YOUR GOAL:
Once you know how many lines below hold "induction", reply with that number and add nothing.

┄┄┄┄┄┄

(* ===== verification/PrConfigThm.v ===== *)
(** * Endpoints, host lists and the policy

    What [normalizeEndpoint], [hopInnerHosts], [filterSame24], [matchHost],
    [action] and [cloneForPing] come to. *)

From stdpp Require Import base numbers list sets strings.
From Stdlib Require Import ZArith Lia.
From S2P Require Import Prelude GoStrings AllowedIPs NetIP Obf GoNet PrConfig.

(** ** Trimming *)

Definition noSpace (s : list Z) : Prop := Forall (fun c => isSpace c = false) s.

Lemma trimLeftSpace_id s : noSpace s -> trimLeftSpace s = s.
Proof. intros H. destruct H as [|x s Hx Hs]; [done|]. cbn [trimLeftSpace]. by rewrite Hx. Qed.

Lemma trimSpace_id s : noSpace s -> trimSpace s = s.
Proof.
  intros H. unfold trimSpace. rewrite (trimLeftSpace_id s) by done. rewrite trimLeftSpace_id; [by rewrite reverse_involutive|].
  unfold noSpace. by apply Forall_reverse.
Qed.

Lemma trimLeftSpace_suffix s : exists pre, s = pre ++ trimLeftSpace s.
Proof.
  induction s as [|x s [pre IH]]; [by exists []|]. cbn [trimLeftSpace]. destruct (isSpace x); [|by exists []].
  exists (x :: pre). by rewrite IH at 1.
Qed.

Lemma trimSpace_infix s : exists pre post, s = pre ++ trimSpace s ++ post.
Proof.
  unfold trimSpace. destruct (trimLeftSpace_suffix s) as [pre E]. destruct (trimLeftSpace_suffix (reverse (trimLeftSpace s))) as [post E2].
  exists pre, (reverse post). rewrite E at 1. f_equal. rewrite <- reverse_app, <- E2. by rewrite reverse_involutive.
Qed.

(** ** Endpoints *)

Lemma JoinHostPort_colon h p : 58 ∈ JoinHostPort h p /\ JoinHostPort h p <> [].
Proof. unfold JoinHostPort. destruct (containsByte h 58); split; try set_solver; by destruct h. Qed.

Lemma portOk_2408 : portOk (str "2408").
Proof. unfold portOk. cbn. set_solver by lia. Qed.

(** The parts of a normalised endpoint. *)
Lemma normalizeEndpoint_parts s :
  normalizeEndpoint s <> [] -> 58 ∈ trimSpace s \/ hostOk (trimSpace s) ->
  exists h p, normalizeEndpoint s = JoinHostPort h p /\ hostOk h /\ portOk p.
Proof.
  unfold normalizeEndpoint. case_bool_decide as E; [done|]. destruct (containsByte (trimSpace s) 58) eqn:Ec; cbn [negb].
  - destruct (SplitHostPort (trimSpace s)) as [[h p]|] eqn:Es; [|done]. intros _ _. destruct (SplitHostPort_ok _ _ _ Es). by exists h, p.
  - intros _ [Hc|Hh]; [by apply containsByte_false in Ec|]. exists (trimSpace s), (str "2408"). split; [done|]. split; [done|apply portOk_2408].
Qed.

Lemma noSpace_app s1 s2 : noSpace (s1 ++ s2) <-> noSpace s1 /\ noSpace s2.
Proof. apply Forall_app. Qed.

Lemma noSpace_sub s1 s2 : (forall x, x ∈ s1 -> x ∈ s2) -> noSpace s2 -> noSpace s1.
Proof. unfold noSpace. rewrite !Forall_forall. auto. Qed.

Lemma SplitHostPort_sub s h p : SplitHostPort s = Some (h, p) -> (forall x, x ∈ h -> x ∈ s) /\ (forall x, x ∈ p -> x ∈ s).
Proof.
  unfold SplitHostPort. destruct (lastIndexByte s 58) as [i|]; [|done].
  assert (Ht : forall n x, x ∈ take n s -> x ∈ s) by (intros n x Hx; rewrite <- (take_drop n s); set_solver).
  assert (Hd : forall n x, x ∈ drop n s -> x ∈ s) by (intros n x Hx; rewrite <- (take_drop n s); set_solver).
  assert (Hs : forall a b x, x ∈ slice s a b -> x ∈ s).
  { intros a b x Hx. unfold slice in Hx. apply (Hd a). rewrite <- (take_drop (b - a) (drop a s)). set_solver. }
  set (o := match s with 91 :: _ => _ | _ => _ end).
  assert (Ho : forall h' j k, o = Some (h', j, k) -> forall x, x ∈ h' -> x ∈ s).
  { intros h' j k. unfold o. clear o.
    assert (Hplain : (if containsByte (take i s) 58 then None else Some (take i s, 0%nat, 0%nat)) = Some (h', j, k) -> forall x, x ∈ h' -> x ∈ s)
      by (destruct (containsByte _ _); [done|]; intros [= <- <- <-]; apply Ht).
    destruct s as [|z s']; [exact Hplain|]. destruct z as [|z|z]; try exact Hplain. do 7 (destruct z as [z|z|]; try exact Hplain).
    destruct (indexByte _ 93) as [e|]; [|done]. destruct (_ =? _)%nat; [|done]. intros [= <- <- <-]. apply Hs. }
  destruct o as [[[h' j] k]|]; [|done]. cbn [mbind option_bind]. destruct (_ || _); [done|]. intros [= <- <-].
  split; [by apply (Ho h' j k)|apply Hd].
Qed.

Lemma noSpace_join h p : noSpace h -> noSpace p -> noSpace (JoinHostPort h p).
Proof.
  intros Hh Hp. unfold JoinHostPort. destruct (containsByte h 58).
  - constructor; [done|]. apply noSpace_app. split; [done|]. by repeat constructor.
  - apply noSpace_app. split; [done|]. by constructor.
Qed.

(** Normalised endpoints are canonical.  An endpoint that [normalizeEndpoint]
    does not refuse becomes a host and a port joined so that [SplitHostPort]
    gives the same two back, and, without blanks inside, normalising it again
    changes nothing: the comparison of normalised endpoints in [hopInnerHosts] is
    one of hosts and ports. *)
Theorem normalize_endpoint_canonical s :
  normalizeEndpoint s <> [] -> 58 ∈ trimSpace s \/ hostOk (trimSpace s) ->
  exists h p, normalizeEndpoint s = JoinHostPort h p /\ SplitHostPort (normalizeEndpoint s) = Some (h, p) /\
    (noSpace s -> normalizeEndpoint (normalizeEndpoint s) = normalizeEndpoint s).
Proof.
  intros Hn Hs. destruct (normalizeEndpoint_parts s Hn Hs) as (h & p & E & Hh & Hp).
  assert (Es : SplitHostPort (JoinHostPort h p) = Some (h, p)) by by apply split_join.
  exists h, p. rewrite E. split; [done|]. split; [done|]. intros Hsp.
  assert (Hj : noSpace (JoinHostPort h p)).
  { rewrite <- E. unfold normalizeEndpoint. rewrite trimSpace_id by done. case_bool_decide; [constructor|].
    destruct (negb _); [apply noSpace_join; [done|by repeat constructor]|].
    destruct (SplitHostPort s) as [[h' p']|] eqn:E'; [|constructor]. destruct (SplitHostPort_sub _ _ _ E').
    apply noSpace_join; by eapply noSpace_sub. }
  unfold normalizeEndpoint at 1. rewrite trimSpace_id by done. destruct (JoinHostPort_colon h p) as [Hc Hne].
  rewrite bool_decide_eq_false_2 by done. replace (containsByte _ 58) with true by (symmetry; by apply bool_decide_eq_true).
  cbn [negb]. by rewrite Es.
Qed.

Lemma normalize_endpoint_canonical_witness :
  normalizeEndpoint (str "[188.114.97.170]:2408") = str "188.114.97.170:2408" /\
  normalizeEndpoint (normalizeEndpoint (str "[188.114.97.170]:2408")) = str "188.114.97.170:2408".
Proof.
  split; [reflexivity|].
  destruct (normalize_endpoint_canonical (str "[188.114.97.170]:2408")) as (h & p & _ & _ & H).
  - done.
  - left. apply (list_elem_of_lookup_2 _ 16). reflexivity.
  - rewrite H; [reflexivity|]. by repeat constructor.
Defined.

(** ** The inner hosts *)

Definition configuredHosts (c : socksConfig) : list (list Z) := map normalizeEndpoint (cInnerEndpoint c :: cInnerEndpoints c).

Lemma addHost_spec out s :
  NoDup out -> [] ∉ out ->
  NoDup (addHost out s) /\ [] ∉ addHost out s /\
  (forall h, h ∈ addHost out s <-> h ∈ out \/ h = normalizeEndpoint s /\ h <> []) /\ exists l, addHost out s = out ++ l.
Proof.
  intros Hn He. unfold addHost. case_bool_decide as E; [|case_bool_decide as E2]; cbn [orb].
  - split; [done|]. split; [done|]. split; [intros h; rewrite E; naive_solver|exists []; by rewrite app_nil_r].
  - split; [done|]. split; [done|]. split; [intros h; naive_solver|exists []; by rewrite app_nil_r].
  - split; [apply NoDup_app; split; [done|]; split; [set_solver|apply NoDup_singleton]|].
    split; [set_solver|]. split; [|eauto]. intros h. rewrite elem_of_app, list_elem_of_singleton. naive_solver.
Qed.

Lemma foldl_addHost l out :
  NoDup out -> [] ∉ out ->
  NoDup (foldl addHost out l) /\ [] ∉ foldl addHost out l /\
  (forall h, h ∈ foldl addHost out l <-> h ∈ out \/ h ∈ map normalizeEndpoint l /\ h <> []) /\ exists l', foldl addHost out l = out ++ l'.
Proof.
  revert out. induction l as [|s l IH]; intros out Hn He; cbn [foldl map].
  - split; [done|]. split; [done|]. split; [intros h; set_solver|exists []; by rewrite app_nil_r].
  - destruct (addHost_spec out s Hn He) as (A1 & A2 & A3 & l1 & A4). destruct (IH (addHost out s) A1 A2) as (B1 & B2 & B3 & l2 & B4).
    split; [done|]. split; [done|]. split; [|exists (l1 ++ l2); by rewrite B4, A4, app_assoc].
    intros h. rewrite B3, A3, elem_of_cons. naive_solver.
Qed.

Lemma defaultHop_normal : normalizeEndpoint defaultHopEndpoint = defaultHopEndpoint.
Proof. reflexivity. Qed.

┄┄┄┄┄┄

SOLUTION:
2